(* ===== verification/Scheduler.v ===== *)
(** * The conflict scheduler

    [tx/src/parallel.rs]: a union-find over the transactions of a block, an
    inverted index from keys to the transaction that claimed them, and the
    groups that are executed independently. *)

From stdpp Require Import base numbers list option gmap sorting relations.
From Stdlib Require Import ZArith Lia.
From S2P Require Import Prelude Crypto Keys Account Transaction.

#[local] Open Scope Z_scope.

(** A storage location: an address and a 32-byte key. *)
Abbreviation AddrKey := (Address * list Z)%type (only parsing).

(** ** Union-find *)

Record UnionFind : Type := mkUF {
  parent : list nat;
  rank : list nat
}.

Definition UnionFind_new (n : nat) : UnionFind := mkUF (seq 0 n) (replicate n 0%nat).

Definition set_parent (x p : nat) (u : UnionFind) : UnionFind := mkUF (<[x := p]> (parent u)) (rank u).
Definition bump_rank (x : nat) (u : UnionFind) : UnionFind :=
  mkUF (parent u) (<[x := S (rank u !!! x)]> (rank u)).

(** [find] recurses along the parents; ranks grow along the way, so the number
    of elements bounds the depth. *)
Fixpoint find_loop (fuel : nat) (x : nat) (u : UnionFind) : UnionFind * nat :=
  match fuel with
  | O => (u, x)
  | S f =>
      if decide (parent u !!! x = x) then (u, parent u !!! x)
      else
        let '(u, r) := find_loop f (parent u !!! x) u in
        let u := set_parent x r u in
        (u, parent u !!! x)
  end.

Definition find (x : nat) (u : UnionFind) : UnionFind * nat := find_loop (length (parent u)) x u.

Definition union (a b : nat) (u : UnionFind) : UnionFind :=
  let '(u, ra) := find a u in
  let '(u, rb) := find b u in
  if decide (ra = rb) then u
  else if decide (rank u !!! ra < rank u !!! rb)%nat then set_parent ra rb u
  else if decide (rank u !!! rb < rank u !!! ra)%nat then set_parent rb ra u
  else bump_rank ra (set_parent rb ra u).

(** ** Access lists *)

Definition access_list_is_uninformative (access_list : list AccessEntry) : bool :=
  forallb (fun e => bool_decide (reads e = []) && bool_decide (writes e = [])) access_list.

Definition al_writes (access_list : list AccessEntry) : list AddrKey :=
  e ← access_list; (fun k => (entry_address e, k)) <$> writes e.
Definition al_reads (access_list : list AccessEntry) : list AddrKey :=
  e ← access_list; (fun k => (entry_address e, k)) <$> reads e.
Definition al_all (access_list : list AccessEntry) : list AddrKey :=
  e ← access_list; (fun k => (entry_address e, k)) <$> (reads e ++ writes e).

Definition access_lists_conflict (a b : list AccessEntry) : bool :=
  access_list_is_uninformative a || access_list_is_uninformative b ||
  existsb (fun wk => bool_decide (wk ∈ al_all b)) (al_writes a) ||
  existsb (fun wk => bool_decide (wk ∈ al_all a)) (al_writes b).

Definition conflicts (tx_a tx_b : Transaction) : bool :=
  access_lists_conflict (Tx.access_list tx_a) (Tx.access_list tx_b).

Section Scheduler.
Context {P : Primitives}.

Definition implicit_writes (tx : Transaction) : option (list AddrKey) :=
  match Tx.tx_type tx with
  | Standard | Deploy | RegisterPubkey =>
      let writes := [(Tx.from tx, balance_key (Tx.from tx)); (Tx.from tx, nonce_key (Tx.from tx))] in
      Some (if decide (Tx.tx_type tx = Standard /\ Tx.to tx <> ZERO_ADDRESS)
            then writes ++ [(Tx.to tx, balance_key (Tx.to tx))] else writes)
  | _ => None
  end.

(** ** Scheduling *)

Record Scheduling : Type := mkSched {
  uf : UnionFind;
  write_owners : gmap AddrKey nat;
  unknown_representative : option nat
}.

Definition claim (i : nat) (st : Scheduling) (ak : AddrKey) : Scheduling :=
  match write_owners st !! ak with
  | Some other => mkSched (union i other (uf st)) (write_owners st) (unknown_representative st)
  | None => mkSched (uf st) (<[ak := i]> (write_owners st)) (unknown_representative st)
  end.

Definition note_read (i : nat) (st : Scheduling) (ak : AddrKey) : Scheduling :=
  match write_owners st !! ak with
  | Some writer =>
      if decide (writer = i) then st
      else mkSched (union i writer (uf st)) (write_owners st) (unknown_representative st)
  | None => st
  end.

Definition note_unknown (i : nat) (st : Scheduling) : Scheduling :=
  match unknown_representative st with
  | Some rep => mkSched (union i rep (uf st)) (write_owners st) (unknown_representative st)
  | None => mkSched (uf st) (write_owners st) (Some i)
  end.

Definition schedule_tx (i : nat) (tx : Transaction) (st : Scheduling) : Scheduling :=
  let implicit := implicit_writes tx in
  let explicit_informative := negb (access_list_is_uninformative (Tx.access_list tx)) in
  if negb (is_some implicit) && negb explicit_informative then note_unknown i st
  else
    let st := foldl (claim i) st (default [] implicit) in
    if explicit_informative then
      let st := foldl (claim i) st (al_writes (Tx.access_list tx)) in
      foldl (note_read i) st (al_reads (Tx.access_list tx))
    else st.

(** [schedule_from_access_lists]: writes and reads entry by entry. *)
Definition schedule_list (i : nat) (al : list AccessEntry) (st : Scheduling) : Scheduling :=
  if access_list_is_uninformative al then note_unknown i st
  else
    foldl (fun st e =>
      let st := foldl (claim i) st ((fun k => (entry_address e, k)) <$> writes e) in
      foldl (note_read i) st ((fun k => (entry_address e, k)) <$> reads e)) st al.

(** The loop over the transactions. *)
Fixpoint schedule_all {A : Type} (one : nat -> A -> Scheduling -> Scheduling) (i : nat) (l : list A)
    (st : Scheduling) : Scheduling :=
  match l with
  | [] => st
  | x :: l' => schedule_all one (S i) l' (one i x st)
  end.

(** The transactions without a known touch set join everything. *)
Definition join_unknown (n : nat) (st : Scheduling) : UnionFind :=
  match unknown_representative st with
  | Some rep => foldl (fun u i => if decide (i = rep) then u else union i rep u) (uf st) (seq 0 n)
  | None => uf st
  end.

(** ** Groups *)

Definition collect_one (c : UnionFind * gmap nat (list nat)) (i : nat) : UnionFind * gmap nat (list nat) :=
  let '(u, components) := c in
  let '(u, r) := find i u in
  (u, <[r := default [] (components !! r) ++ [i]]> components).

Definition by_first (g h : list nat) : Prop := (g !!! 0%nat <= h !!! 0%nat)%nat.
#[global] Instance by_first_dec : RelDecision by_first.
Proof. unfold by_first. solve_decision. Defined.

Definition collect (n : nat) (u : UnionFind) : list (list nat) :=
  let components := (foldl collect_one (u, ∅) (seq 0 n)).2 in
  merge_sort by_first (map_to_list components).*2.

Definition schedule_with {A : Type} (one : nat -> A -> Scheduling -> Scheduling) (l : list A) : list (list nat) :=
  let n := length l in
  if decide (n = 0%nat) then []
  else collect n (join_unknown n (schedule_all one 0 l (mkSched (UnionFind_new n) ∅ None))).

Definition schedule (txs : list Transaction) : list (list nat) := schedule_with schedule_tx txs.

Definition schedule_from_access_lists (access_lists : list (list AccessEntry)) : list (list nat) :=
  schedule_with schedule_list access_lists.

(** [ExecutionSchedule::max_group_size] *)
Definition max_group_size (groups : list (list nat)) : nat := foldr Nat.max 0%nat (length <$> groups).
End Scheduler.

(** ** Union-find computes connected components *)

Record wf_uf (n : nat) (u : UnionFind) : Prop := {
  wu_parent : length (parent u) = n;
  wu_rank : length (rank u) = n;
  wu_closed : forall x, (x < n)%nat -> (parent u !!! x < n)%nat;
  wu_ranks : forall x, (x < n)%nat -> parent u !!! x <> x -> (rank u !!! x < rank u !!! (parent u !!! x))%nat
}.

Inductive root (u : UnionFind) : nat -> nat -> Prop :=
| root_here x : parent u !!! x = x -> root u x x
| root_up x r : parent u !!! x <> x -> root u (parent u !!! x) r -> root u x r.

Lemma root_unique u x r1 r2 : root u x r1 -> root u x r2 -> r1 = r2.
Proof.
  intros R. revert r2. induction R as [x E|x r N R IH]; intros r2 R2; inversion R2; subst; done || eauto.
Qed.

Lemma root_fixed u x r : root u x r -> parent u !!! r = r.
Proof. by induction 1. Qed.

Lemma root_self u x r : root u x r -> root u r r.
Proof. intros R. constructor. by eapply root_fixed. Qed.

Lemma root_rank n u x r :
  wf_uf n u -> (x < n)%nat -> root u x r -> (r < n)%nat /\ (x = r \/ (rank u !!! x < rank u !!! r)%nat).
Proof.
  intros W Hx R. induction R as [x E|x r N R IH]; [eauto|]. destruct IH as [Hr IH]; [by apply W|].
  split; [done|right]. pose proof (wu_ranks n u W x Hx N). destruct IH as [<-|]; lia.
Qed.

(** The elements of higher rank, which bound the way to the root. *)
Definition above (n : nat) (u : UnionFind) (x : nat) : list nat :=
  filter (fun y => rank u !!! x < rank u !!! y)%nat (seq 0 n).

Lemma above_parent n u x :
  wf_uf n u -> (x < n)%nat -> parent u !!! x <> x -> (length (above n u (parent u !!! x)) < length (above n u x))%nat.
Proof.
  intros W Hx N. pose proof (wu_ranks n u W x Hx N) as Hr. pose proof (wu_closed n u W x Hx) as Hp.
  set (p := parent u !!! x) in *.
  assert (length (p :: above n u p) <= length (above n u x))%nat; [|cbn in *; lia].
  apply submseteq_length, NoDup_submseteq.
  - apply NoDup_cons. split; [|apply NoDup_filter, NoDup_seq]. intros [? _]%list_elem_of_filter. lia.
  - intros y [->|[Hy Hs]%list_elem_of_filter]%elem_of_cons; apply list_elem_of_filter; split; [done| |lia|done].
    apply elem_of_seq. lia.
Qed.

Lemma above_bound n u x : (x < n)%nat -> (length (above n u x) < n)%nat.
Proof.
  intros Hx. assert (length (x :: above n u x) <= length (seq 0 n))%nat as L.
  { apply submseteq_length, NoDup_submseteq.
    - apply NoDup_cons. split; [|apply NoDup_filter, NoDup_seq]. intros [? _]%list_elem_of_filter. lia.
    - intros y [->|[_ Hy]%list_elem_of_filter]%elem_of_cons; [apply elem_of_seq; lia|done]. }
  rewrite length_seq in L. cbn in L. lia.
Qed.

Lemma root_total n u x : wf_uf n u -> (x < n)%nat -> exists r, root u x r.
Proof.
  intros W. remember (length (above n u x)) as m eqn:Em. revert x Em.
  induction (lt_wf m) as [m _ IH]. intros x -> Hx.
  destruct (decide (parent u !!! x = x)) as [E|N]; [exists x; by constructor|].
  destruct (IH _ (above_parent n u x W Hx N) _ eq_refl (wu_closed n u W x Hx)) as [r R].
  exists r. by apply root_up.
Qed.

Lemma set_parent_eq (x p : nat) (u : UnionFind) :
  (x < length (parent u))%nat -> parent (set_parent x p u) !!! x = p.
Proof. intros Hx. cbn. by apply list_lookup_total_insert_eq. Qed.

Lemma set_parent_ne (x p y : nat) (u : UnionFind) : y <> x -> parent (set_parent x p u) !!! y = parent u !!! y.
Proof. intros Hy. cbn. by apply list_lookup_total_insert_ne. Qed.

Lemma set_parent_wf n u x p :
  wf_uf n u -> (p < n)%nat -> (p <> x -> rank u !!! x < rank u !!! p)%nat -> wf_uf n (set_parent x p u).
Proof.
  intros [] Hp Hr. split; [cbn; by rewrite length_insert|done|..]; intros y Hy.
  - destruct (decide (y = x)) as [->|]; [by rewrite set_parent_eq by lia|rewrite set_parent_ne by done; eauto].
  - destruct (decide (y = x)) as [->|]; [rewrite set_parent_eq by lia; eauto|rewrite set_parent_ne by done; eauto].
Qed.

(** Pointing a node at its root changes no root. *)
Lemma compress_root n u x r y z :
  wf_uf n u -> (x < n)%nat -> root u x r -> x <> r -> root u y z -> root (set_parent x r u) y z.
Proof.
  intros W Hx Rx Hne R.
  assert (parent u !!! x <> x) as Nx by (intros E; apply Hne; eapply root_unique; [by apply root_here|done]).
  assert (forall w, root u w w -> root (set_parent x r u) w w) as Fix.
  { intros w Rw. apply root_fixed in Rw. apply root_here. rewrite set_parent_ne; [done|congruence]. }
  induction R as [y E|y z N R IH].
  - apply Fix. by constructor.
  - destruct (decide (y = x)) as [->|].
    + assert (z = r) as -> by (eapply root_unique; [by apply root_up|done]).
      apply root_up; rewrite set_parent_eq by (rewrite (wu_parent n u W); lia); [done|].
      apply Fix. by eapply root_self.
    + apply root_up; rewrite set_parent_ne by done; done.
Qed.

Lemma find_loop_spec n (fuel : nat) (x : nat) (u : UnionFind) :
  wf_uf n u -> (x < n)%nat -> (length (above n u x) < fuel)%nat ->
  let (u', r) := find_loop fuel x u in
  wf_uf n u' /\ rank u' = rank u /\ root u x r /\ forall y z, root u y z -> root u' y z.
Proof.
  revert x u. induction fuel as [|f IH]; intros x u W Hx Hf; [lia|]. cbn [find_loop].
  destruct (decide (parent u !!! x = x)) as [E|N]; [rewrite E; split_and!; [done..|by constructor|done]|].
  pose proof (above_parent n u x W Hx N) as Ha. pose proof (wu_closed n u W x Hx) as Hp.
  specialize (IH (parent u !!! x) u W Hp ltac:(lia)).
  destruct (find_loop f (parent u !!! x) u) as [u1 r]. destruct IH as (W1 & Er & R & K).
  rewrite set_parent_eq by (rewrite (wu_parent n u1 W1); lia).
  assert (root u x r) as Rx by by apply root_up.
  assert (x <> r) as Hne by (intros ->; apply N; by eapply root_fixed).
  destruct (root_rank n u x r W Hx Rx) as [Hrn Hrk].
  split_and!; [|done|done|].
  - apply set_parent_wf; [done|done|]. intros _. rewrite Er. destruct Hrk; [done|lia].
  - intros y z Ryz. eapply compress_root; [exact W1|done|by apply K|done|by apply K].
Qed.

DIRECTIONS ::
Each line in the records above with "Import" must be returned.

ANSWER BOX ::
From stdpp Require Import base numbers list option gmap sorting relations.
From Stdlib Require Import ZArith Lia.
From S2P Require Import Prelude Crypto Keys Account Transaction.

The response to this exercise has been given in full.